Jarett here. Sorry slow to reply. Since taking over for Rene, I am spending a lot of time in the shop! I have many clients who wear their Hamilton Electrics daily. I have quite a collection myself, so they are rotated, as martinus mentioned.

As far as 500 movements go, and if memory serves me correctly, Rene told me that he ran one of the Jeweler's Displays with only routine battery changes for eight years on his desk before the gold tab on the balance wore through. That's quite a testament, and maybe more of an exception, than a norm, but the 500 movement can be very reliable. Worn cases are a testament to the durability of the watch. People did not wear non running watches around on their wrists, and I see lots of very worn cases.

On the 505, there are two types of contacts: D-Pins, and Z-Pins. The Z-Pins tend to last longer, but are more difficult to install in my opinion, and I do not have any in stock. I have a pretty large supply of New Old Stock D-Pin contacts, and as part of my service on a watch, I remove the old roller table containing the D-Pin, and install a new roller table with NOS D-Pin contact. I have not personally done experiments on how long a watch will run with a NOS D-Pin, but Rene said he estimated that with constant use, one would last in the neighborhood of 3 years. After 3 years of continuous use, a normal mechanical watch would likely be in need of a service as well.

You mentioned running the watch 12 hours a day. By doing that, in effect you extend the life of the D-Pin from approximately 3 years to 6 years, and will likely double your battery life as well (in the setting position, the circuit is open on a Hamilton Electric, which is not the case with a modern quartz watch, which will drain the battery regardless of crown position). This is why I do encourage owners to place the watch in setting position when stored. Preserving the contacts allows for the same amount of enjoyment of the watch, at a reduced cost. It also saves parts which are no longer made.

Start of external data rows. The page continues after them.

(** Folding a truncating Int32 or Smi operation with a negative result
    does not sign-extend: the masked value is not representable, against the
    assertion that follows it in the code. *)
Theorem Evaluate_truncating_signed_unrepresentable :
  BinaryIntegerOp_Evaluate kSUB true kUnboxedInt32 (Smi 0) (Smi 1) = Some (Some (Smi 4294967295)) /\
  IsRepresentable (Smi 4294967295) kUnboxedInt32 = false /\
  BinaryIntegerOp_Evaluate kSUB true kTagged (Smi 0) (Smi 1) = Some (Some (Mint kMaxInt64)) /\
  IsRepresentable (Mint kMaxInt64) kTagged = false.
Proof. repeat split; reflexivity. Qed.
(** The instructions range analysis looks into. [LoadFieldInstr] has the slot's
    kind, its address (slots are compared by address) and its [is_immutable];
    every other instruction is its tag, inputs, attributes and [AllowsCSE]. *)
Inductive Instr :=
| ConstantInstr (value : ConstObj)
| ConstraintInstr (value : Defn) (constraint : Range)
| BinarySmiOpInstr (op_kind : Token) (left right : Defn) (can_overflow is_truncating : bool)
| LoadFieldInstr (slot_kind : SlotKind) (slot_address : Z) (is_immutable : bool) (instance : Defn)
| OtherInstr (tag : Z) (inputs : list Defn) (attributes : Z) (allows_cse : bool).

(** What a [Definition*] points at: the instruction and [range_] ([None] is
    [NULL]). *)
Record Definition_ := MkDefinition {
  instr : Instr;
  range_ : option Range }.
Definition graph := Defn -> Definition_.

(** ** Construction of boundaries *)
Definition FromConstant (val : Z) : RangeBoundary := kConstant val.
Definition IsValidOffsetForSymbolicRangeBoundary (offset : Z) : bool :=
  negb ((offset >? kMaxInt64 - kSmiMax) || (offset <? kMinInt64 - kSmiMin)).
Definition MinSmi : RangeBoundary := FromConstant kSmiMin.
Definition MaxSmi : RangeBoundary := FromConstant kSmiMax.
Definition MinConstant (size : RangeSize) : RangeBoundary :=
  match size with
  | kRangeBoundarySmi => FromConstant kSmiMin
  | kRangeBoundaryInt32 => FromConstant kMinInt32
  | kRangeBoundaryInt64 => FromConstant kMinInt64
  end.
Definition MaxConstant (size : RangeSize) : RangeBoundary :=
  match size with
  | kRangeBoundarySmi => FromConstant kSmiMax
  | kRangeBoundaryInt32 => FromConstant kMaxInt32
  | kRangeBoundaryInt64 => FromConstant kMaxInt64
  end.

(** ** Tests *)
Definition IsUnknown (b : RangeBoundary) : bool := match b with kUnknown => true | _ => false end.
Definition IsConstant (b : RangeBoundary) : bool := match b with kConstant _ => true | _ => false end.
Definition IsSymbol (b : RangeBoundary) : bool := match b with kSymbol _ _ => true | _ => false end.
Definition IsNegativeInfinity (b : RangeBoundary) : bool :=
  match b with kNegativeInfinity => true | _ => false end.
Definition IsPositiveInfinity (b : RangeBoundary) : bool :=
  match b with kPositiveInfinity => true | _ => false end.
Definition IsInfinity (b : RangeBoundary) : bool := IsNegativeInfinity b || IsPositiveInfinity b.

(** [value_] of a constant. On the other kinds [ConstantValue] is guarded by
    an ASSERT; the constructors of unknown and infinite boundaries set
    [value_] to 0. *)
Definition ConstantValue (b : RangeBoundary) : Z := match b with kConstant v => v | _ => 0 end.
Definition boundary_offset (b : RangeBoundary) : Z := match b with kSymbol _ o => o | _ => 0 end.

Definition RangeBoundary_Clamp (size : RangeSize) (b : RangeBoundary) : RangeBoundary :=
  match b with
  | kNegativeInfinity => MinConstant size
  | kPositiveInfinity => MaxConstant size
  | kConstant v =>
      if v <=? ConstantValue (MinConstant size) then MinConstant size
      else if v >=? ConstantValue (MaxConstant size) then MaxConstant size
      else b
  | _ => b
  end.

Definition IsMinimumOrBelow (size : RangeSize) (b : RangeBoundary) : bool :=
  IsNegativeInfinity b || (IsConstant b && (ConstantValue b <=? ConstantValue (MinConstant size))).
Definition IsMaximumOrAbove (size : RangeSize) (b : RangeBoundary) : bool :=
  IsPositiveInfinity b || (IsConstant b && (ConstantValue b >=? ConstantValue (MaxConstant size))).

So the long and short of it is that a Hamilton Electric, if cared for properly, can easily be a daily wearer, and people did just that in the 50's and 60's.

Jarett


----------



## Ted (Oct 29, 2009)

Thank you, Jarett, for a very detailed reply. I think it is important to add that the key here is that the Hamilton Electric be first fully and properly serviced by you or Paul or purchase one that was previously restored by you ,Paul, or Rene in the fairly recent past with a replacement of the D or Z pin as part of the service. We all know that all mechanical (including automatic and electrics) need proper cleaning and periodic lubrication of expected to be worn very frequently. Rotation of all of them by collectors and owners of multiple watches absolutely does extend their useful life. Anyone that purchases such watches that are bone dry lubrication wise, gunky the the pivots, and in the case of Hamilton Electric, with typically worn D or Z pins and carbon build upon the points, should never wear it more then extremely occasionally , and just display them for there cool case designs, until such time that they can be sent to you or Silver Hawk for proper servicing.


----------



## Always"watching" (Sep 21, 2013)

Most interesting thread. I have sometimes wondered about the longevity of quartz watches in general when they are in daily use, and I have been surprised at just how long they can go on working without needing anything bar a change of battery now and then. As for quartz and pre-quartz electric clocks, these often seem to be able to go on "forever" and I had some pretty old examples that have still come to life when a battery is connected. I presume that the Accutron type watches are a bit more "sensitive" in use than your average modern quartz watch but, after all, they were presumably tested and manufactured to be daily wearers - if perhaps needing a bit more servicing over their lifetime.


----------